Open AccessPeroxisome proliferator‐activated receptor γ agonist efatutazone impairs transforming growth factor β2‐induced motility of epidermal growth factor receptor tyrosine kinase inhibitor‐resistant lung cancer cells
Author(s) -
Serizawa Masakuni,
Murakami Haruyasu,
Watanabe Masaru,
Takahashi Toshiaki,
Yamamoto Nobuyuki,
Koh Yasuhiro
Publication year - 2014
Publication title -
cancer science
Language(s) - English
Resource type - Journals
SCImago Journal Rank - 2.035
H-Index - 141
eISSN - 1349-7006
pISSN - 1347-9032
DOI - 10.1111/cas.12411
Subject(s) - cancer research , erlotinib , epidermal growth factor receptor , biology , protein kinase b , tyrosine kinase , growth factor receptor , transforming growth factor , signal transduction , endocrinology , receptor , microbiology and biotechnology , biochemistry
Epidermal growth factor receptor‐tyrosine kinase inhibitors ( EGFR ‐ TK I) are effective for non‐small cell lung cancers ( NSCLC ) with EGFR ‐activating mutations. However, most responders develop resistance. Efatutazone, a novel peroxisome proliferator‐activated receptor gamma ( PPAR γ) agonist, is currently under clinical evaluation; it has antiproliferative effects and induces cellular morphological changes and differentiation. The present study investigated the effects of efatutazone in EGFR ‐ TKI ‐resistant NSCLC cells, while focusing on cell motility. The PC ‐9‐derived NSCLC cell lines PC ‐9ER and PC ‐9ZD, resistant to EGFR ‐ TKI due to v‐crk avian sarcoma virus CT 10 oncogene homolog‐like ( CRKL ) amplification‐induced phosphatidylinositol 3‐kinase ( PI 3K)/v‐akt murine thymoma viral oncogene homolog ( AKT ) activation and an EGFR T790M mutation, respectively, were used. These cells exhibit enhanced cell motility due to transforming growth factor β ( TGF ‐β)/Smad2 family member 2 (Smad2) pathway activation.

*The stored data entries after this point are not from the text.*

(* ===== verification/K8sTypes.v ===== *)
(** * Kubernetes and Gateway API objects

    The fields of the third-party object types the operator reads
    ([corev1.Service], [gwv1.Gateway], ...) and of the workload objects it
    renders (pod templates).  They are data: the operator's code that reads and
    builds them is in the component files. *)

From stdpp Require Import base gmap list strings.
From Stdlib Require Import ZArith.
From S2P Require Import Prelude GoStrings ApiTypes.

Open Scope Z_scope.

(** ** core/v1 *)

Record ServicePort := mkServicePort { sp_Name : string; sp_Port : Z }.

Definition ServiceTypeLoadBalancer : string := "LoadBalancer".

Record Service := mkService {
  Service_Meta : ObjectMeta;
  svc_Type : string;
  svc_Ports : list ServicePort;
  svc_Ingress : list string           (* status.loadBalancer.ingress[].ip *)
}.

Record Namespace := mkNamespace { Namespace_Meta : ObjectMeta }.

Record Secret := mkSecret {
  Secret_Meta : ObjectMeta;
  secret_Data : gmap string string
}.

Record DaemonSet := mkDaemonSet {
  DaemonSet_Meta : ObjectMeta;
  ds_DesiredNumberScheduled : Z;
  ds_NumberReady : Z
}.

(** ** Gateway API *)

Record GatewayClass := mkGatewayClass {
  GatewayClass_Meta : ObjectMeta;
  gc_ControllerName : string;
  gc_Conditions : list Condition
}.

Record RouteNamespaces := mkRouteNamespaces { rn_From : option string }.
Record AllowedRoutes := mkAllowedRoutes { al_Namespaces : option RouteNamespaces }.
(** [certificateRefs] are secret references; only the name is read. *)
Record ListenerTLS := mkListenerTLS { tls_CertificateRefs : list string }.

Record Listener := mkListener {
  l_Name : string;
  l_Hostname : option string;
  l_Protocol : string;
  l_TLS : option ListenerTLS;
  l_AllowedRoutes : option AllowedRoutes
}.

Definition HTTPSProtocolType : string := "HTTPS".
Definition TLSProtocolType : string := "TLS".
Definition NamespacesFromAll : string := "All".
Definition NamespacesFromSame : string := "Same".

Record ParametersReference := mkParametersReference {
  pref_Group : string;
  pref_Kind : string;
  pref_Name : string
}.
Record GatewayInfrastructure := mkGatewayInfrastructure {
  infra_ParametersRef : option ParametersReference
}.

Record ListenerStatus := mkListenerStatus {
  ls_Name : string;
  ls_AttachedRoutes : Z;
  ls_Conditions : list Condition
}.

Record Gateway := mkGateway {
  Gateway_Meta : ObjectMeta;
  gw_GatewayClassName : string;
  gw_Listeners : list Listener;
  gw_Infrastructure : option GatewayInfrastructure;
  gw_Conditions : list Condition;
  gw_Addresses : list string;
  gw_ListenerStatuses : list ListenerStatus
}.

Record ParentReference := mkParentReference {
  pr_Namespace : option string;
  pr_Name : string;
  pr_SectionName : option string
}.

#[export] Instance ParentReference_eq_dec : EqDecision ParentReference.
Proof. solve_decision. Defined.

Record HTTPPathMatch := mkHTTPPathMatch {
  pm_Type : option string;
  pm_Value : option string
}.
Definition PathMatchPathPrefix : string := "PathPrefix".
Definition PathMatchExact : string := "Exact".

(** The header, method and query-parameter conditions of a match. *)
Record HTTPRouteMatch := mkHTTPRouteMatch {
  m_Path : option HTTPPathMatch;
  m_Headers : list (string * string);
  m_Method : option string;
  m_QueryParams : list (string * string)
}.

(** [Filters] holds the filter types. *)
Record HTTPBackendRef := mkHTTPBackendRef {
  br_Kind : option string;
  br_Namespace : option string;
  br_Name : string;
  br_Port : option Z;
  br_Weight : option Z;
  br_Filters : list string
}.

Record HTTPRouteRule := mkHTTPRouteRule {
  rule_Matches : list HTTPRouteMatch;
  rule_Filters : list string;
  rule_BackendRefs : list HTTPBackendRef
}.

Record RouteParentStatus := mkRouteParentStatus {
  rp_ParentRef : ParentReference;
  rp_ControllerName : string;
  rp_Conditions : list Condition
}.

Record HTTPRoute := mkHTTPRoute {
  HTTPRoute_Meta : ObjectMeta;
  route_ParentRefs : list ParentReference;
  route_Hostnames : list string;
  route_Rules : list HTTPRouteRule;
  route_Parents : list RouteParentStatus
}.

(** ** Workload objects the operator renders *)

Inductive EnvSource :=
| EnvValue (v : string)
| EnvSecret (secret key : string)
| EnvField (path : string).

Record EnvVar := mkEnv { env_Name : string; env_From : EnvSource }.

Inductive ProbeAction :=
| HTTPGet (path : string) (port : Z)
| Exec (command : list string).

Record Probe := mkProbe {
  probe_Action : ProbeAction;
  probe_FailureThreshold : option Z;
  probe_PeriodSeconds : option Z
}.

Inductive VolumeSource := EmptyDir | SecretVolume (name : string).
Record Volume := mkVolume { vol_Name : string; vol_Source : VolumeSource }.
Record VolumeMount := mkVolumeMount {
  vm_Name : string; vm_MountPath : string; vm_ReadOnly : option bool
}.

Record SecurityContext := mkSecurityContext {
  sc_AllowPrivilegeEscalation : option bool;
  sc_Privileged : option bool;
  sc_ReadOnlyRootFilesystem : option bool;
  sc_RunAsNonRoot : option bool;
  sc_Add : list string;
  sc_Drop : list string
}.

Record Container := mkContainer {
  c_Name : string;
  c_Image : string;
  c_Args : list string;
  c_Ports : list (string * Z);
  c_Env : list EnvVar;
  c_StartupProbe : option Probe;
  c_ReadinessProbe : option Probe;
  c_LivenessProbe : option Probe;
  c_VolumeMounts : list VolumeMount;
  c_SecurityContext : option SecurityContext;
  c_Requests : list (string * string);
  c_RestartPolicy : option string
}.

Record TopologySpread := mkTopologySpread {
  ts_MaxSkew : Z;
  ts_TopologyKey : string;
  ts_WhenUnsatisfiable : string;
  ts_Selector : gmap string string
}.

Record PodSpec := mkPodSpec {
  pod_HostNetwork : option bool;
  pod_DNSPolicy : option string;
  pod_DNSOptions : list (string * string);
  pod_ServiceAccountName : option string;
  pod_TopologySpread : list TopologySpread;
  pod_NodeSelector : gmap string string;
  pod_Containers : list Container;
  pod_Volumes : list Volume
}.

Record WorkloadSpec := mkWorkloadSpec {
  wl_Replicas : option Z;
  wl_Selector : gmap string string;
  wl_TemplateLabels : gmap string string;
  wl_PodSpec : PodSpec
}.

Record ServiceSpecAC := mkServiceSpecAC {
  ss_Type : string;
  ss_IPFamilyPolicy : string;
  ss_Selector : gmap string string;
  ss_Ports : list (string * Z * Z)    (* name, port, targetPort *)
}.

(** ** SidecarProfile ([api/v1alpha1/sidecarprofile_types.go]) *)

Record LabelSelector := mkLabelSelector {
  sel_MatchLabels : gmap string string;
  sel_MatchExpressions : list (string * string * list string)
}.

Definition InjectionMode := string.
Definition InjectionModeSidecar : InjectionMode := "Sidecar".
Definition InjectionModeContainer : InjectionMode := "Container".

Record ContainerOverride := mkContainerOverride {
  co_Image : string;
  co_Env : list EnvVar;
  co_SecurityContext : option SecurityContext;
  co_StartupProbe : option Probe;
  co_LivenessProbe : option Probe;
  co_ReadinessProbe : option Probe
}.

Record SidecarProfileSpec := mkSidecarProfileSpec {
  sp_SetupKeyRef : string;
  sp_PodSelector : option LabelSelector;
  sp_InjectionMode : InjectionMode;
  sp_ExtraDNSLabels : list string;
  sp_ContainerOverride : option ContainerOverride
}.
Record SidecarProfileStatus := mkSidecarProfileStatus {
  sp_ObservedGeneration : Z;
  sp_Conditions : list Condition
}.
Record SidecarProfile := mkSidecarProfile {
  SidecarProfile_Meta : ObjectMeta;
  SidecarProfile_Spec : SidecarProfileSpec;
  SidecarProfile_Status : SidecarProfileStatus
}.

Efatutazone had no growth‐inhibitory effect on the tested cells but inhibited the motility of EGFR ‐ TK I‐resistant cells in wound closure and transwell assays. Efatutazone plus erlotinib treatment provided greater inhibition of PC‐9ER cell migration than efatutazone or erlotinib alone. Efatutazone suppressed increased TGF ‐β2 secretion from both cell lines (shown by ELISA ) and downregulation of TGF ‐β2 transcription (observed by quantitative RT ‐ PCR ). Immunoblot analysis and luciferase assays revealed that efatutazone suppressed Smad2 phosphorylation and its transcriptional activity. These results suggest that efatutazone inhibits cell motility by antagonizing the TGF ‐β/Smad2 pathway and effectively prevents metastasis in NSCLC patients with acquired resistance to EGFR ‐ TKI regardless of the resistance mechanism.